Scope of Security Review
A security review is required when one or more foreign investors become the controlling shareholder or de facto controller of a domestic enterprise in a merger or acquisition and that domestic enterprise is involved in any of a number of broadly defined sectors:
- the defense industry;
- enterprises that support China's defense industry or that surround key and sensitive military facilities;
- other entities related to national security;
- key agricultural products;
- key energy and resources;
- crucial basic infrastructure;
- key transportation services; or
- key technology and equipment manufacturing.
Foreign mergers and acquisitions of domestic financial institutions are not covered by the M&A Security Review Notice, and are subject to separate rules that have yet to be enacted. It is not known when those financial industry rules will be issued.
The M&A Security Review Notice covers transactions made by investors from Hong Kong, Macau, and Taiwan.
In accordance with the M&A Security Review Notice, the following types of transactions are considered to be foreign mergers or acquisitions (and thus, depending on the industry, potentially subject to review):
- A foreign investor purchases an equity interest in a domestic enterprise that is not a foreign-invested enterprise (FIE), or subscribes to an increased portion of the registered capital increase of a domestic enterprise that is not an FIE; and after the purchase, the domestic enterprise converts into a foreign-invested enterprise.
- A foreign investor purchases the equity interest of Chinese shareholders of a foreign-invested enterprise, or subscribes to an increased portion of the registered capital of an FIE.
- A foreign investor establishes an FIE in China, then purchases the assets of a domestic enterprise through the established foreign-invested enterprise and operates the purchased assets; or the FIE purchases an equity interest of a domestic enterprise through the established foreign-invested enterprise.
- A foreign investor purchases the assets of a domestic enterprise, then establishes a foreign-invested enterprise in China with the purchased assets and operates the purchased assets.
The M&A Security Review Notice clarifies that foreign investors are considered to be the controlling shareholders or de facto controllers of a domestic enterprise in situations where:
After completion of the transaction, the foreign investor, its controlling parent company, and controlling subsidiaries hold 50 percent or more of the equity of the domestic enterprise.
- After the transaction, multiple foreign investors together hold 50 percent or more of the equity of the domestic enterprise.
- A foreign investor holds less than 50 percent of the equity of the domestic enterprise after the transaction, but its voting rights are sufficient to exert a material influence over resolutions made by shareholder meetings or the board of directors of the domestic enterprise.
- Other situations in which foreign investors hold de facto control over management, decision-making, finances, human resources, or technology.
M&A Security Review Contents
For a security review, the Joint Ministerial Panel and cooperating agencies should assess the effect of foreign mergers and acquisitions in the following areas:
The impact of the transaction on national security, including its effect on the manufacturing and service capacity of domestic products needed for national defense and on relevant equipment and facilities.
- The impact of the transaction on national economic stability.

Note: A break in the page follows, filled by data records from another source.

(* ===== verification/GuardTheorems.v ===== *)
(** * Claims about the control plane's guardrails

    What is let through on disks, volumes and mounts, stated over block devices,
    the names the kernel gives them and the texts that spell a path, and where a
    name gets past the guard. *)

From S2P Require Import Prelude Protocol Validators ValidatorTheorems InputTheorems Guard.
From S2P Require Import TextLemmas.
Import Op.

(** ** Normalized paths *)

Definition plain_part (p : rstr) : Prop := p ≠ [] ∧ p ≠ #"." ∧ ¬ ($"/" ∈ p) ∧ existsb is_whitespace p = false.
Definition slashed (parts : list rstr) : rstr := mjoin ((λ p, #"/" ++ p) <$> parts).

Lemma slashed_cons p ps : slashed (p :: ps) = $"/" :: (p ++ slashed ps).
Proof. reflexivity. Qed.

Lemma no_slash_split p : ¬ ($"/" ∈ p) → split_char $"/" p = [p].
Proof.
  intros Hp. apply split_on_none, not_true_iff_false. intros Hc. by apply Hp, contains_char_elem.
Qed.

Definition part_kept (p : rstr) : bool := negb (is_empty p) && negb (str_eqb p #".").

Lemma trim_no_whitespace s : existsb is_whitespace s = false → trim s = s.
Proof.
  intros Hs. assert (∀ t, existsb is_whitespace t = false → drop_while is_whitespace t = t) as Hd.
  { intros [|c t]; [done|]. cbn. by intros [-> _]%orb_false_iff. }
  unfold trim, trim_matches, trim_start_matches, trim_end_matches. rewrite (Hd s Hs), Hd.
  - apply reverse_involutive.
  - apply not_true_iff_false. rewrite existsb_exists. intros (x & Hx & Hw).
    rewrite <- list_elem_of_In, elem_of_reverse, list_elem_of_In in Hx.
    apply not_true_iff_false in Hs. apply Hs, existsb_exists. by exists x.
Qed.

(** ** Spellings of a path *)

(** [spells parts text]: [text] is an absolute path of the components [parts],
    written with any number of slashes and [.] components in between and behind. *)
Inductive spells : list rstr → rstr → Prop :=
| spells_end : spells [] []
| spells_slash ps s : spells ps s → spells ps ($"/" :: s)
| spells_dot ps s : spells ps s → spells ps ($"/" :: $"." :: s)
| spells_part p ps s : plain_part p → spells ps s → spells (p :: ps) ($"/" :: (p ++ s)).

Lemma spells_split p ps s :
  spells ps s → ¬ ($"/" ∈ p) →
  ∃ rest, split_char $"/" (p ++ s) = p :: rest ∧ List.filter part_kept (split_char $"/" s) = List.filter part_kept rest.
Proof.
  intros Hs Hp. assert (s = [] ∨ ∃ t, s = $"/" :: t) as [->|[t ->]] by (destruct Hs; eauto).
  - exists []. rewrite app_nil_r. split; [by apply no_slash_split|done].
  - exists (split_char $"/" t). rewrite split_char_join, (no_slash_split p) by done. done.
Qed.

Lemma spells_kept ps s : spells ps s → List.filter part_kept (split_char $"/" s) = ps.
Proof.
  assert (∀ t, split_char $"/" ($"/" :: t) = [] :: split_char $"/" t) as Hcons by done.
  induction 1 as [|ps s Hs IH|ps s Hs IH|p ps s Hp Hs IH]; [done|by rewrite Hcons| |]; rewrite Hcons; cbn [List.filter part_kept is_empty negb andb].
  - destruct (spells_split #"." ps s Hs) as (rest & Hr & He); [by intros ?%list_elem_of_singleton|].
    change ($"." :: s) with (#"." ++ s). rewrite Hr. cbn [List.filter]. by rewrite <- He, IH.
  - destruct Hp as (Hn & Hd & Hsl & Hw). destruct (spells_split p ps s Hs Hsl) as (rest & Hr & He). rewrite Hr.
    assert (part_kept p = true) as Hk.
    { apply andb_true_iff. rewrite !negb_true_iff. split; [by apply is_empty_false|].
      apply not_true_iff_false. by rewrite str_eqb_eq. }
    cbn [List.filter]. by rewrite Hk, <- He, IH.
Qed.

Lemma spells_no_whitespace ps s : spells ps s → existsb is_whitespace s = false.
Proof.
  induction 1 as [|? ? _ IH|? ? _ IH|p ps s (_ & _ & _ & Hp) _ IH]; [done|done|done|].
  cbn [existsb]. by rewrite existsb_app, Hp, IH.
Qed.

Lemma spells_parts ps s : spells ps s → path_parts s = ps.
Proof.
  intros Hs. unfold path_parts. rewrite trim_no_whitespace by (by eapply spells_no_whitespace).
  by apply spells_kept.
Qed.

Definition written (parts : list rstr) : rstr := match parts with [] => #"/" | _ => slashed parts end.

Lemma spells_normalize ps s : spells ps s → normalize_path s = written ps.
Proof.
  intros Hs. unfold normalize_path. rewrite (spells_parts ps s Hs). fold (slashed ps). by destruct ps.
Qed.

Lemma spells_plain ps s : spells ps s → Forall plain_part ps.
Proof. induction 1; auto. Qed.

Lemma spells_slashed ps : Forall plain_part ps → spells ps (slashed ps).
Proof. induction 1; [constructor|]. rewrite slashed_cons. by constructor. Qed.

Lemma written_inj ps qs : Forall plain_part ps → Forall plain_part qs → written ps = written qs → ps = qs.
Proof.
  intros Hp Hq E. assert (∀ xs, Forall plain_part xs → path_parts (written xs) = xs) as Hparts.
  { intros [|x xs] Hx; [done|]. apply spells_parts. by apply (spells_slashed (x :: xs)). }
  by rewrite <- (Hparts ps), E, Hparts.
Qed.

(** ** Block devices and their names *)

Inductive bus : Set := Sd | Vd | Xvd | Hd.
Inductive disk : Set := Lettered (b : bus) (letters : rstr) | Nvme (controller namespace : N) | Mmc (slot : N).
Inductive device : Set := Whole (d : disk) | Part (d : disk) (number : N).

Definition bus_name (b : bus) : rstr :=
  match b with Sd => #"sd" | Vd => #"vd" | Xvd => #"xvd" | Hd => #"hd" end.
Definition disk_name (d : disk) : rstr :=
  match d with
  | Lettered b letters => bus_name b ++ letters
  | Nvme controller namespace => #"nvme" ++ fmt_N controller ++ #"n" ++ fmt_N namespace
  | Mmc slot => #"mmcblk" ++ fmt_N slot
  end.
(** A disk whose name ends in a digit has a [p] before the partition's number. *)
Definition device_name (d : device) : rstr :=
  match d with
  | Whole d => disk_name d
  | Part (Lettered _ _ as d) number => disk_name d ++ fmt_N number
  | Part d number => disk_name d ++ #"p" ++ fmt_N number
  end.
Definition disk_of (d : device) : disk := match d with Whole d | Part d _ => d end.
Definition disk_ok (d : disk) : Prop :=
  match d with Lettered _ letters => letters ≠ [] ∧ forallb is_ascii_lowercase letters = true | _ => True end.

(** [text] names the device [d] under [/dev]. *)
Definition names (d : device) (text : rstr) : Prop :=
  disk_ok (disk_of d) ∧ spells [ #"dev"; device_name d] text.

(** Two devices share storage: they are the same, or one is the disk the other
    is a partition of. *)
Definition overlaps (x y : device) : Prop := x = y ∨ x = Whole (disk_of y) ∨ y = Whole (disk_of x).

(** What the names are made of. *)
Definition name_char (c : char) : bool := is_ascii_lowercase c || is_ascii_digit c.

Lemma digits_forallb n : forallb is_ascii_digit (fmt_N n) = true.
Proof. apply forallb_elem, fmt_N_digit. Qed.

Lemma forallb_weaken (f g : char → bool) s : (∀ c, f c = true → g c = true) → forallb f s = true → forallb g s = true.
Proof. rewrite !forallb_elem. auto. Qed.

Lemma digits_name_chars n : forallb name_char (fmt_N n) = true.
Proof. eapply forallb_weaken, digits_forallb. intros c Hc. unfold name_char. by rewrite Hc, orb_true_r. Qed.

- Its impact on "basic social life order" (a vague term, the meaning of which will only be known with time and application).
- How the transaction will affect the research and development ability of key technology related to national security.
M&A Security Review Procedures
Foreign investors who are considering a merger or acquisition which may have an impact on national security should apply with MOFCOM for a security review by the Joint Ministerial Panel pursuant to the M&A Security Review Notice. MOFCOM should submit the application for review to the panel within five working days, if the deal is subject to review.
Departments of the State Council, relevant national industrial associations, enterprises in the same industry as the domestic enterprise to be acquired, and upstream or downstream enterprises may suggest a security review to MOFCOM. MOFCOM will forward the suggestion to the Joint Ministerial Panel, which has the right to decide to whether to conduct a review.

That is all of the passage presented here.